* WHAT IS REQUIRED: Wherever the word "initiatePayment" turns up in a line of the entries, copy that line.

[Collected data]

Record PaymentProcessor : Type := { cardNumber : string; amount : number }.

Definition maskCardNumber (self : PaymentProcessor) : string :=
  padStart (slice (cardNumber self) (-4)) (String.length (cardNumber self)) "*".

Definition processPayment : method PaymentProcessor unit :=
  self ← get;
  throw_if (le (amount self) zero) (Error "Payment amount must be positive");;
  log [Text "Processing payment of $"; Num (amount self);
       Text " for card "; Text (maskCardNumber self)].

End Encapsulation.

(** * The interface example: [PaymentGateway] and [checkoutService] *)

Module Interface.

(** The objects of the example.  [StripePayment] and [RazorPayPayment]
    have no fields; a [checkoutService] holds a reference to its
    gateway. *)
Inductive object : Type :=
| StripePayment
| RazorPayPayment
| checkoutService (paymentGateway : loc).

(** [implements PaymentGateway] *)
Definition is_PaymentGateway (o : object) : bool :=
  match o with
  | StripePayment | RazorPayPayment => true
  | checkoutService _ => false
  end.

(** [g.initiatePayment(amount)]: the class of the receiver selects the body. *)
Definition initiatePayment (self : loc) (amount : number)
  : method (gmap loc object) unit :=
  h ← get;
  match h !! self with
  | Some StripePayment =>
      log [Text "Payment proccessing via Strip : "; Num amount; Text " "]
  | Some RazorPayPayment =>
      log [Text "Payment processing via Razorpay : "; Num amount]
  | _ => throw (TypeError "initiatePayment is not a function")
  end.
(* ===== verification/_CoqProject ===== *)
-Q . S2P
Prelude.v
Interleaving.v
Heap.v
GoogleBms.v
BmsTiers.v
BmsTiersProps.v
GoogleBmsProps.v
BmsState.v
BmsStateProps.v
BmsText.v
Ttf.v
TtfProps.v
Logbuffer.v
LogbufferProps.v
Storage.v
Eeprom.v
EepromLayout.v
StorageProps.v
EepromProps.v
AocIpc.v
AocRing.v
AocQueue.v
Gvotable.v
GvotableElection.v
GvotableBook.v
GvotableProps.v
LwisAllocator.v
LwisLists.v
LwisAllocatorProps.v
LwisIoEntry.v
LwisProcess.v
LwisProcessProps.v
LwisTransaction.v
LwisTriggerProps.v
LwisClientInv.v
LwisClientProps.v
LwisWorkerProps.v
LwisEvent.v
LwisEventProps.v
LwisEventInv.v
GcipQueue.v
GcipMailbox.v
GcipMailboxInv.v
GcipMailboxSteps.v
GcipMailboxMoves.v
GcipSettle.v
GcipProgress.v
GcipKci.v
GcipKciProps.v
GcipFetch.v
GcipKciInv.v
GcipKciMoves.v
GcipKciFifo.v
GcipProps.v
IifTable.v
IifFence.v
IifSystem.v
IifInv.v
IifWorld.v
IifSteps.v
IifSubmit.v
IifOrder.v
IifMoves.v
IifPower.v
IifSignal.v
IifProps.v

* YOUR RESPONSE:
(** [g.initiatePayment(amount)]: the class of the receiver selects the body. *)
Definition initiatePayment (self : loc) (amount : number)
  | _ => throw (TypeError "initiatePayment is not a function")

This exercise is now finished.